BEGIN Excerpted records

(** The body of the loop over the paths (lines 26-37). *)
Lemma tallied_path s prior count confidence path h t :
  prior <> count -> prior <> confidence -> count <> confidence ->
  tallied s prior count confidence h t ->
  path_valid s prior path ->
  exists t',
    score_path prior count confidence path t = (t', Ok tt) /\
    tallied s prior count confidence (fun i => h i ++ path_hits s prior i path) t'.
Proof.
  intros Hpc Hpd Hcd Hinv Hvalid. unfold path_valid, path_hits in *.
  unfold score_path. destruct (0 <? path_length path)%Z eqn:Hlen.
  - apply Z.ltb_lt in Hlen. destruct (Hvalid Hlen) as [[score Hscore] Hids].
    rewrite Hscore. unfold path_score in Hscore.
    destruct (head path) as [first|] eqn:Hfirst; [|done].
    destruct (last path) as [back|] eqn:Hback; [|done].
    destruct (counter s (dn_id first) prior) as [p0|] eqn:Hp0; [|done].
    destruct (counter s (dn_id back) prior) as [pn|] eqn:Hpn; [|done].
    injection Hscore as <-.
    destruct Hinv as [Hlen' Hinv'].
    assert (counter t (dn_id first) prior = Some p0) as Hp0'.
    { rewrite <-Hp0. apply Hinv', Hids. by apply head_Some_elem_of. }
    assert (counter t (dn_id back) prior = Some pn) as Hpn'.
    { rewrite <-Hpn. apply Hinv', Hids. by apply last_Some_elem_of. }
    unfold bind at 1. rewrite (read0_counter _ _ _ _ Hp0').
    unfold bind at 1. rewrite (read0_counter _ _ _ _ Hpn').
    by apply tallied_entries.
  - exists t. split; [done|]. eapply tallied_ext; [|done].
    intros i. by rewrite app_nil_r.
Qed.

(** The loop over the paths (lines 24-38). *)
Lemma tallied_paths s prior count confidence (r2r : list (list (DecoratedNode F))) :
  prior <> count -> prior <> confidence -> count <> confidence ->
  forall h t,
  tallied s prior count confidence h t ->
  (forall path, path ∈ r2r -> path_valid s prior path) ->
  exists t',
    for_each r2r (score_path prior count confidence) t = (t', Ok tt) /\
    tallied s prior count confidence (fun i => h i ++ hits s prior i r2r) t'.
Proof.
  intros Hpc Hpd Hcd. induction r2r as [|path r2r IH]; intros h t Hinv Hvalid.
  - exists t. split; [done|]. eapply tallied_ext; [|done].
    intros i. unfold hits. cbn. by rewrite app_nil_r.
  - destruct (tallied_path s prior count confidence path h t) as (t1 & Hrun1 & Hinv1);
      [done|done|done|done| |].
    { apply Hvalid. by left. }
    destruct (IH _ _ Hinv1) as (t2 & Hrun2 & Hinv2).
    { intros p Hp. apply Hvalid. by right. }
    exists t2. split.
    + cbn [for_each]. unfold bind at 1. by rewrite Hrun1.
    + eapply tallied_ext; [|done]. intros i. cbn beta. unfold hits.
      by rewrite <-app_assoc.
Qed.

(** The pre-pass (lines 19-22) establishes the invariant. *)
Lemma tallied_reset s prior count confidence :
  prior <> count -> prior <> confidence ->
  tallied s prior count confidence (fun _ => []) (reset_node count confidence <$> s).
Proof.
  intros Hpc Hpd. split; [apply length_fmap|]. intros i Hi.
  destruct (lookup_lt_is_Some_2 s _ Hi) as [n Hn].
  destruct (reset_node_counters count confidence n) as [Hc Hd].
  split.
  - unfold counter. rewrite list_lookup_fmap, Hn. cbn.
    by rewrite !lookup_insert_ne.
  - exists (reset_node count confidence n). by rewrite list_lookup_fmap, Hn.
Qed.

(** X1.  The scorer on any set of paths.  When the three names are pairwise
    distinct and every path with at least one edge names nodes of the graph
    only and has a first prior element at both ends, the scorer returns
    normally, and on every node [count[0]] is [0 + 1 + ... + 1] with one
    [+ 1] per entry of a scored path that names the node, and
    [confidence[0]] is [0 + score_1 + ... + score_k] with the scores of
    these same paths, once per such entry, in the order of the paths. *)
Theorem scorer_tallies_paths r2r prior count confidence s :
  prior <> count -> prior <> confidence -> count <> confidence ->
  (forall path, path ∈ r2r -> path_valid s prior path) ->
  exists t,
    calculate_node_importance r2r prior count confidence s = (t, Ok tt) /\
    forall i, (N.to_nat i < length s)%nat ->
      counter t i count = Some (count_after (hits s prior i r2r)) /\
      counter t i confidence = Some (confidence_after (hits s prior i r2r)).
Proof.
  intros Hpc Hpd Hcd Hvalid. rewrite calculate_unfold.
  destruct (tallied_paths s prior count confidence r2r Hpc Hpd Hcd _ _
              (tallied_reset s prior count confidence Hpc Hpd) Hvalid)
    as (t & Hrun & _ & Hinv).
  exists t. split; [done|]. intros i Hi.
  destruct (Hinv i Hi) as (_ & n & Hn & Hc & Hd).
  unfold counter. by rewrite Hn, Hc, Hd.
Qed.

(** The paths the loop scores. *)
Definition has_edge path : bool := (0 <? path_length path)%Z.

Lemma for_each_skip (r2r : list (list (DecoratedNode F))) prior count confidence s :
  for_each (filter (fun path => has_edge path = true) r2r)
    (score_path prior count confidence) s
  = for_each r2r (score_path prior count confidence) s.
Proof.
  revert s. induction r2r as [|path r2r IH]; intros s; [done|].
  destruct (has_edge path) eqn:Hlen.
  - rewrite filter_cons_True by done. cbn [for_each]. unfold bind.
    destruct (score_path prior count confidence path s) as [s' [[]|e]]; [|done].
    apply IH.
  - rewrite filter_cons_False by (by rewrite Hlen). cbn [for_each]. unfold bind.
    rewrite score_path_skipped; [apply IH|].
    unfold has_edge in Hlen. apply Z.ltb_ge in Hlen. lia.
Qed.

(** X2.  Paths without an edge (empty, or of a single entry) are not looked
    at: the scorer leaves the same node vector and has the same outcome,
    exceptions included, as on the path set with these paths removed.  In
    particular such a path may name ids that are no nodes. *)
Theorem scorer_ignores_paths_without_edge r2r prior count confidence s :
  calculate_node_importance r2r prior count confidence s =
  calculate_node_importance (filter (fun path => has_edge path = true) r2r)
    prior count confidence s.
Proof. rewrite !calculate_unfold. symmetry. apply for_each_skip. Qed.

End ScorerTally.

(** * Further properties of the matrix projection *)

Section MatrixShape.
Context {F W : Type} `{Floating F} `{TypeSizes}.
Implicit Types (n : Node F) (weights m : list F).

(** What line 49 reads of a node: three elements of the position and one of
    the weight. *)
Definition projectable (weight_key pos_key : string) n : Prop :=
  exists x y z rest w wrest,
    properties n !! pos_key = Some (x :: y :: z :: rest) /\
    properties n !! weight_key = Some (w :: wrest).

(** The first element of the weight property of some node of [ns]. *)
Definition weight_of (weight_key : string) (ns : list (Node F)) (v : F) : Prop :=
  exists n wrest, n ∈ ns /\ properties n !! weight_key = Some (v :: wrest).

Lemma vector_at_put_ok weights idx w m :
  vector_at_put weights idx w = Ok m ->
  length m = length weights /\ forall v, v ∈ m -> v = w \/ v ∈ weights.
Proof.
  unfold vector_at_put. destruct (_ || _); [done|].
  destruct (_ <? _)%nat; [|done]. intros [= <-]. split; [apply length_insert|].
  intros v [i Hi]%list_elem_of_lookup.
  apply list_lookup_insert_Some in Hi as [(_ & -> & _)|[_ Hi]]; [by left|].
  right. by eapply list_elem_of_lookup_2.
Qed.

Lemma project_node_ok n ns columns slices weight_key pos_key weights m :
  project_nodes (n :: ns) columns slices weight_key pos_key weights = Ok m ->
  exists x y z rest w wrest weights',
    properties n !! pos_key = Some (x :: y :: z :: rest) /\
    properties n !! weight_key = Some (w :: wrest) /\
    vector_at_put weights
      (F_to_Z (fadd (fadd z (fmul y (F_of_id slices)))
                    (fmul (fmul x (F_of_id columns)) (F_of_id slices)))) w = Ok weights' /\
    project_nodes ns columns slices weight_key pos_key weights' = Ok m.
Proof.
  cbn [project_nodes]. unfold map_at.
  destruct (properties n !! pos_key) as [pos|]; [|done].
  destruct (properties n !! weight_key) as [[|w wrest]|]; [done| |done].
  cbn [mbind result_bind]. unfold Property_at at 1. cbn [lookup list_lookup].
  unfold flat_index, Property_at.
  destruct pos as [|x [|y [|z rest]]]; [done..|].
  cbn [lookup list_lookup mbind result_bind mret result_ret].
  destruct (vector_at_put _ _ _) as [weights'|e] eqn:Hput; [|done].
  cbn [mbind result_bind]. intros Hrun.
  by exists x, y, z, rest, w, wrest, weights'.
Qed.

Lemma project_nodes_ok ns columns slices weight_key pos_key weights m :
  project_nodes ns columns slices weight_key pos_key weights = Ok m ->
  length m = length weights /\
  Forall (projectable weight_key pos_key) ns /\
  forall v, v ∈ m -> v ∈ weights \/ weight_of weight_key ns v.
Proof.
  revert weights. induction ns as [|n ns IH]; intros weights Hrun.
  - injection Hrun as <-. split_and!; [done|constructor|by left].
  - apply project_node_ok in Hrun
      as (x & y & z & rest & w & wrest & weights' & Hpos & Hw & Hput & Hrun).
    apply vector_at_put_ok in Hput as [Hlen Hin].
    apply IH in Hrun as (Hlen' & Hall & Hin').
    split_and!.
    + congruence.
    + constructor; [|done]. by exists x, y, z, rest, w, wrest.
    + intros v Hv. destruct (Hin' v Hv) as [Hv'|(n' & wrest' & Hn' & Hw')].
      * destruct (Hin v Hv') as [->|Hv'']; [|by left].
        right. exists n, wrest. split; [by left|done].
      * right. exists n', wrest'. split; [by right|done].
Qed.

(** X3.  Whatever the graph and the arguments, a vector that [as_matrix]
    returns has [rows * columns * slices] elements, the product being taken
    in [id_type] and so modulo its range, and each element is the initial 0
    or the first weight element of some node: no other value is written. *)
Theorem as_matrix_result_shape (g : Graph F W) rows columns slices weight_key pos_key m :
  as_matrix g rows columns slices weight_key pos_key = Ok m ->
  length m = N.to_nat (id_wrap (id_wrap (rows * columns) * slices)) /\
  forall v, v ∈ m -> v = F_of_Z 0 \/ weight_of weight_key (nodes_ g) v.
Proof.
  unfold as_matrix. intros (Hlen & _ & Hin)%project_nodes_ok.
  rewrite length_replicate in Hlen. split; [done|].
  intros v Hv. destruct (Hin v Hv) as [Hrep|Hw]; [|by right].
  left. by apply elem_of_replicate in Hrep as [-> _].
Qed.

Lemma project_nodes_throw ns columns slices weight_key pos_key weights e :
  project_nodes ns columns slices weight_key pos_key weights = Throw e ->
  e = out_of_range \/ e = undefined_behaviour.
Proof.
  revert weights. induction ns as [|n ns IH]; intros weights; [done|].
  cbn [project_nodes]. unfold map_at.
  destruct (properties n !! pos_key) as [pos|]; [|intros [= <-]; by left].
  destruct (properties n !! weight_key) as [wp|]; [|intros [= <-]; by left].
  cbn [mbind result_bind]. unfold Property_at at 1.
  destruct (wp !! 0%nat) as [w|]; [|intros [= <-]; by left].
  cbn [mbind result_bind]. unfold flat_index, Property_at.
  destruct (pos !! 2%nat) as [z|]; [|intros [= <-]; by left].
  destruct (pos !! 1%nat) as [y|]; [|intros [= <-]; by left].
  destruct (pos !! 0%nat) as [x|]; [|intros [= <-]; by left].
  cbn [mbind result_bind mret result_ret]. unfold vector_at_put.
  destruct (_ || _); [intros [= <-]; by right|].
  destruct (_ <? _)%nat; [|intros [= <-]; by left].
  cbn [mbind result_bind]. apply IH.
Qed.

(** X4.  [as_matrix] returns a vector only if every node has the position
    property with at least three elements and the weight property with at
    least one: a single node without them makes the call fail, also when
    the other nodes could be projected.  The failure is the out-of-range
    error of [std::map::at], of the element access or of
    [std::vector::at], unless an earlier node has an index whose conversion
    to [size_type] is undefined. *)
Theorem as_matrix_requires_properties (g : Graph F W) rows columns slices
    weight_key pos_key n :
  n ∈ nodes_ g -> ~ projectable weight_key pos_key n ->
  exists e, as_matrix g rows columns slices weight_key pos_key = Throw e /\
    (e = out_of_range \/ e = undefined_behaviour).
Proof.
  intros Hn Hbad.
  destruct (as_matrix g rows columns slices weight_key pos_key) as [m|e] eqn:Hrun.
  - unfold as_matrix in Hrun. apply project_nodes_ok in Hrun as (_ & Hall & _).
    rewrite Forall_forall in Hall. destruct Hbad. by apply Hall.
  - exists e. split; [done|]. by eapply project_nodes_throw.
Qed.
End MatrixShape.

END Excerpted records

■ What you are asked to do:
Count how many lines in the data above hold "only", and give that number by itself.

■ Answer box:
2